Given the scandalous lack of adventure heroines for girls, it’s

no surprise that Nancy Drew has been successful in books, films and TV since 1930. Director Andrew Fleming has a knack for offbeat teenage girl projects (witchcraft thriller The Craft and weird Watergate comedy Dick) and clearly feels a sense of duty to the character, but there’s too much fluff in this amiable runaround.

With her penny loafers, classic clothes and trim little roadster, the ever-bright and resourceful Nancy is as freakish in Hollywood High as the sitcom holdouts in the Brady Bunch movies - though, in a few years’ time (as even this script has to admit), she’ll still look smart while the fashionable girls, who dress like extra-trashy porn stars, will seem even more ridiculous. Nancy updates her methods to include research on the internet and digitally recorded confessions, but still explores secret passages, finds a missing will and gets kidnapped by thugs bound by certification issues not to give her too hard a time.

Murdered starlet and object of Nancy’s sleuthing Dehlia Draycott (Laura Harring) seems to have made a black-and-white Western in 1981 (no wonder her career went south) and comes on like Ava Gardner, though she’d have been a star in the era of Sissy Spacek and Ali McGraw. During an investigation which involves footage-eating exercises like an opening-all-the-boxes-in-an-antique-shop montage, Nancy uncovers Dehlia’s unacknowledged daughter (Rachael Leigh Cook, already stuck with bit-parts in the cruel, cruel Hollywood of 2007).

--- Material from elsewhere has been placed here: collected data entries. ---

(** * The [app package] command: from a manifest to a CloudFormation stack

    A shallow embedding of [internal/pkg/cli/app_package.go] (the command
    [archer app package]) and of the load-balanced Fargate stack
    configuration of package [cloudformation] that it drives, followed by
    the properties of the two that the specification states.

    Go strings are byte sequences: they are modelled by [string] (a list of
    8-bit [ascii]), [len] by [String.length].  Go's [int] is modelled by
    [Z].  A value of interface type is modelled by an inductive type with
    one constructor per dynamic type the program distinguishes.  Calls to
    collaborators (workspace, environment store, file system, writers,
    prompt, git) are logged in a trace, and their outcomes are given by a
    [World] that may answer differently as the trace grows. *)

From Stdlib Require Import ZArith Ascii String DecimalString Lia.
From stdpp Require Import base strings gmap list.

Open Scope string_scope.

(** ** Library functions the program calls *)

(** [fmt.Sprintf], restricted to string operands.  The formats of this
    program only use the verb [%s]; [%v] prints a string the same way and
    [%%] prints a percent sign.  The clauses for a missing operand, for a
    format that ends in [%] and for surplus operands follow package [fmt].
    Flags, widths and the other verbs that are valid on strings ([%q],
    [%x], [%X], [%T]) do not occur in the program: a verb other than
    [s], [v] and [%] is printed the way [fmt] prints a verb that is wrong
    for its operand. *)
Module fmt.

Fixpoint extraOperands (a : list string) : string :=
  match a with
  | [] => ""
  | [x] => "string=" +:+ x
  | x :: rest => "string=" +:+ x +:+ ", " +:+ extraOperands rest
  end.

Definition EXTRA (a : list string) : string :=
  match a with
  | [] => ""
  | _ => "%!(EXTRA " +:+ extraOperands a +:+ ")"
  end.

Definition isPlainVerb (verb : ascii) : bool :=
  (Ascii.eqb verb "s" || Ascii.eqb verb "v")%char.

Definition printVerb (verb : ascii) (operand : option string) : string :=
  match operand with
  | None => "%!" +:+ String verb "(MISSING)"
  | Some x =>
      if isPlainVerb verb then x
      else "%!" +:+ String verb ("(string=" +:+ x +:+ ")")
  end.

Fixpoint Sprintf (format : string) (a : list string) : string :=
  match format with
  | "" => EXTRA a
  | String c rest =>
      if Ascii.eqb c "%" then
        match rest with
        | "" => "%!(NOVERB)" +:+ EXTRA a
        | String verb rest' =>
            if Ascii.eqb verb "%" then String "%" (Sprintf rest' a)
            else printVerb verb (head a) +:+ Sprintf rest' (tail a)
        end
      else String c (Sprintf rest a)
  end.

End fmt.

(** [strconv.Itoa]: the decimal text of an integer, with a leading minus
    sign when it is negative. *)
Module strconv.

Definition Itoa (i : Z) : string := NilZero.string_of_int (Z.to_int i).

End strconv.

(** Byte-indexed slicing [s[n:]] of a Go string. *)
Fixpoint sliceFrom (n : nat) (s : string) : string :=
  match n, s with
  | O, _ => s
  | S n', String _ rest => sliceFrom n' rest
  | S _, "" => ""
  end.

(** ** Errors and results *)

(** Go [error] values.  [errorString] is what [errors.New] and
    [fmt.Errorf] without [%w] build; [wrapError msg err] is what
    [fmt.Errorf] builds from a format that ends in [%w]: [msg] is the
    formatted text in front of the verb and [err] the wrapped error.
    [ErrTemplateNotFound] (package [cloudformation]) and the value
    [errNoProjectInWorkspace] (package [cli]) are declared outside the file;
    only their construction and identity matter here. *)
Inductive error : Type :=
| errorString (msg : string)
| wrapError (msg : string) (err : error)
| ErrTemplateNotFound (templateLocation : string) (parentErr : error)
| errNoProjectInWorkspace.

(** The pair [(value, error)] returned by a collaborator, whose value the
    program reads only when the error is [nil]. *)
Inductive result (A : Type) : Type :=
| Ok (a : A)
| Err (err : error).
Arguments Ok {A} a.
Arguments Err {A} err.

(** ** Data model *)

(** Package [manifest].  Modelled from the spec: the type declarations of
    the load-balanced Fargate manifest are outside the file; the fields
    are the ones the file reads (name, type, container port, routing path,
    CPU, memory, task count) and the per-environment overrides of the
    spec's data model.  A pointer to a struct is modelled by the struct. *)
Module manifest.

Record AppManifest : Type := mkAppManifest {
  Name : string;
  Type' : string
}.

Record ImageWithPort : Type := mkImageWithPort {
  Port : Z
}.

Record LBFargateConfig : Type := mkLBFargateConfig {
  Path : string;
  CPU : Z;
  Memory : Z;
  Count : Z
}.

Record LBFargateManifest : Type := mkLBFargateManifest {
  appManifest : AppManifest;
  Image : ImageWithPort;
  lbFargateConfig : LBFargateConfig;
  Environments : gmap string LBFargateConfig
}.

Section EnvConf.

(** How the fields of an override replace those of the base
    configuration is decided outside the file. *)
Variable applyOverride : LBFargateConfig -> LBFargateConfig -> LBFargateConfig.

(** Modelled from the spec: the method [EnvConf] is outside the file.
    It looks the environment name up in the overrides and, if there is
    none, the base configuration applies unchanged. *)
Definition EnvConf (m : LBFargateManifest) (envName : string) : LBFargateConfig :=
  match Environments m !! envName with
  | None => lbFargateConfig m
  | Some target => applyOverride (lbFargateConfig m) target
  end.

End EnvConf.

(** The dynamic type of a decoded manifest (interface [archer.Manifest]):
    a pointer to a load-balanced Fargate manifest, or a value of any
    other type, of which the program only prints the name with [%T]. *)
Inductive Manifest : Type :=
| IsLBFargateManifest (m : LBFargateManifest)
| OtherManifest (typeName : string).

End manifest.

(** Package [archer]: the environment record. *)
Module archer.

Record Environment : Type := mkEnvironment {
  Project : string;
  Name : string;
  Region : string;
  AccountID : string
}.

End archer.

(** Package [deploy]: the input of a stack. *)
Module deploy.

Record CreateLBFargateAppInput : Type := mkCreateLBFargateAppInput {
  App : manifest.LBFargateManifest;
  Env : archer.Environment;
  ImageTag : string
}.

End deploy.

(** ** Package [cloudformation]: the load-balanced Fargate stack *)
Module cloudformation.

Import deploy.

Definition lbFargateAppTemplatePath : string := "lb-fargate-service/cf.yml".
Definition lbFargateAppParamsPath : string := "lb-fargate-service/params.json".

Definition lbFargateParamProjectNameKey : string := "ProjectName".
Definition lbFargateParamEnvNameKey : string := "EnvName".
Definition lbFargateParamAppNameKey : string := "AppName".
Definition lbFargateParamContainerImageKey : string := "ContainerImage".
Definition lbFargateParamContainerPortKey : string := "ContainerPort".
Definition lbFargateRulePriorityKey : string := "RulePriority".
Definition lbFargateRulePathKey : string := "RulePath".
Definition lbFargateTaskCPUKey : string := "TaskCPU".
Definition lbFargateTaskMemoryKey : string := "TaskMemory".
Definition lbFargateTaskCountKey : string := "TaskCount".

(** Modelled from the spec: the registry-URL format constant
    [ecrURLFormatString] is declared outside the file; the spec's
    scenario gives the URL [123.dkr.ecr.us-east-1.amazonaws.com/...] for
    account [123] and region [us-east-1]. *)
Definition ecrURLFormatString_spec : string := "%s.dkr.ecr.%s.amazonaws.com/%s".

(** [aws.String]: a non-nil pointer to the string. *)
Definition aws_String (s : string) : option string := Some s.

(** The two fields of the SDK's [cloudformation.Parameter] and
    [cloudformation.Tag] that the file sets. *)
Record CfnParameter : Type := mkCfnParameter {
  ParameterKey : option string;
  ParameterValue : option string
}.

Record Tag : Type := mkTag {
  Key : option string;
  Value : option string
}.

(** The bundled template store, [packd.Box], through its [FindString]. *)
Record Box : Type := mkBox {
  FindString : string -> result string
}.

Record LBFargateStackConfig : Type := mkLBFargateStackConfig {
  input : CreateLBFargateAppInput;
  box : Box
}.

Record TemplateImage : Type := mkTemplateImage {
  URL : string;
  Port : Z
}.

Record lbFargateTemplateParams : Type := mklbFargateTemplateParams {
  templateInput : CreateLBFargateAppInput;
  Priority : Z;
  Image : TemplateImage
}.

(** Package [text/template]: parsing a template body, and executing a
    parsed template on the parameters, which yields the text written to
    the buffer so far and possibly an error. *)
Record Engine : Type := mkEngine {
  template : Type;
  template_Parse : string -> result template;
  template_Execute : template -> lbFargateTemplateParams -> string * option error
}.

Definition NewLBFargateStack (templates_Box : Box) (in_ : CreateLBFargateAppInput)
  : LBFargateStackConfig :=
  {| input := in_; box := templates_Box |}.

Definition StackName (c : LBFargateStackConfig) : string :=
  let maxLen := 128%nat in
  let stackName :=
    fmt.Sprintf "%s-%s-%s-app"
      [archer.Project (Env (input c)); archer.Name (Env (input c));
       manifest.Name (manifest.appManifest (App (input c)))] in
  if Nat.ltb maxLen (String.length stackName)
  then sliceFrom (String.length stackName - maxLen) stackName
  else stackName.

Section Stack.

(** Declared outside the file: the registry-URL format, the three tag
    keys, the way an override is applied, and the template engine. *)
Variable ecrURLFormatString : string.
Variables projectTagKey envTagKey appTagKey : string.
Variable applyOverride :
  manifest.LBFargateConfig -> manifest.LBFargateConfig -> manifest.LBFargateConfig.
Variable engine : Engine.

Definition imgLoc (c : LBFargateStackConfig) : string :=
  fmt.Sprintf "%s/%s/%s:%s"
    [archer.Project (Env (input c)); archer.Name (Env (input c));
     manifest.Name (manifest.appManifest (App (input c))); ImageTag (input c)].

Definition toTemplateParams (c : LBFargateStackConfig) : lbFargateTemplateParams :=
  let url :=
    fmt.Sprintf ecrURLFormatString
      [archer.AccountID (Env (input c)); archer.Region (Env (input c)); imgLoc c] in
  {| templateInput :=
       {| App :=
            {| manifest.appManifest := manifest.appManifest (App (input c));
               manifest.Image := manifest.mkImageWithPort 0;
               manifest.lbFargateConfig :=
                 manifest.EnvConf applyOverride (App (input c))
                   (archer.Name (Env (input c)));
               manifest.Environments := ∅ |};
          Env := Env (input c);
          ImageTag := "" |};
     Priority := 1;
     Image := {| URL := url; Port := manifest.Port (manifest.Image (App (input c))) |} |}.

Definition Template (c : LBFargateStackConfig) : string * option error :=
  match FindString (box c) lbFargateAppTemplatePath with
  | Err err => ("", Some (ErrTemplateNotFound lbFargateAppTemplatePath err))
  | Ok content =>
      match template_Parse engine content with
      | Err err =>
          ("", Some (wrapError
                       (fmt.Sprintf "parse CloudFormation template for %s: "
                          [manifest.Type' (manifest.appManifest (App (input c)))]) err))
      | Ok tpl =>
          match template_Execute engine tpl (toTemplateParams c) with
          | (_, Some err) =>
              ("", Some (wrapError
                           (fmt.Sprintf "execute CloudFormation template for %s: "
                              [manifest.Type' (manifest.appManifest (App (input c)))]) err))
          | (buf, None) => (buf, None)
          end
      end
  end.

Definition Parameters (c : LBFargateStackConfig) : list CfnParameter :=
  let templateParams := toTemplateParams c in
  let app := App (templateInput templateParams) in
  let env := Env (templateInput templateParams) in
  [ {| ParameterKey := aws_String lbFargateParamProjectNameKey;
       ParameterValue := aws_String (archer.Project env) |};
    {| ParameterKey := aws_String lbFargateParamEnvNameKey;
       ParameterValue := aws_String (archer.Name env) |};
    {| ParameterKey := aws_String lbFargateParamAppNameKey;
       ParameterValue := aws_String (manifest.Name (manifest.appManifest app)) |};
    {| ParameterKey := aws_String lbFargateParamContainerImageKey;
       ParameterValue := aws_String (URL (Image templateParams)) |};
    {| ParameterKey := aws_String lbFargateParamContainerPortKey;
       ParameterValue := aws_String (strconv.Itoa (Port (Image templateParams))) |};
    {| ParameterKey := aws_String lbFargateRulePriorityKey;
       ParameterValue := aws_String (strconv.Itoa (Priority templateParams)) |};
    {| ParameterKey := aws_String lbFargateRulePathKey;
       ParameterValue := aws_String (manifest.Path (manifest.lbFargateConfig app)) |};
    {| ParameterKey := aws_String lbFargateTaskCPUKey;
       ParameterValue := aws_String (strconv.Itoa (manifest.CPU (manifest.lbFargateConfig app))) |};
    {| ParameterKey := aws_String lbFargateTaskMemoryKey;
       ParameterValue := aws_String (strconv.Itoa (manifest.Memory (manifest.lbFargateConfig app))) |};
    {| ParameterKey := aws_String lbFargateTaskCountKey;
       ParameterValue := aws_String (strconv.Itoa (manifest.Count (manifest.lbFargateConfig app))) |} ].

Sadly, this mystery wouldn’t puzzle the Scooby gang: there’s only one red herring and one real suspect.

Too much time is given to overly familiar teen hi-jinks - Nancy being made fun of in school but winning round her mild persecutors; comedy jealousy between regular sidekick Ned (Max Thieriot) and roly-poly junior suitor (Josh Flitter, highly annoying); one of the tamest wild parties on record (the bad boys tear down the paper streamers!); and the usual shopping-and-smiling business. But it’s almost worth a look to marvel at the surprisingly starry (if completely superfluous) cameos when Nancy visits a film set halfway through.

That this is just about passable as a divorced parent’s weekend treat is down to Roberts’ charm and the timeless appeal of Nancy herself.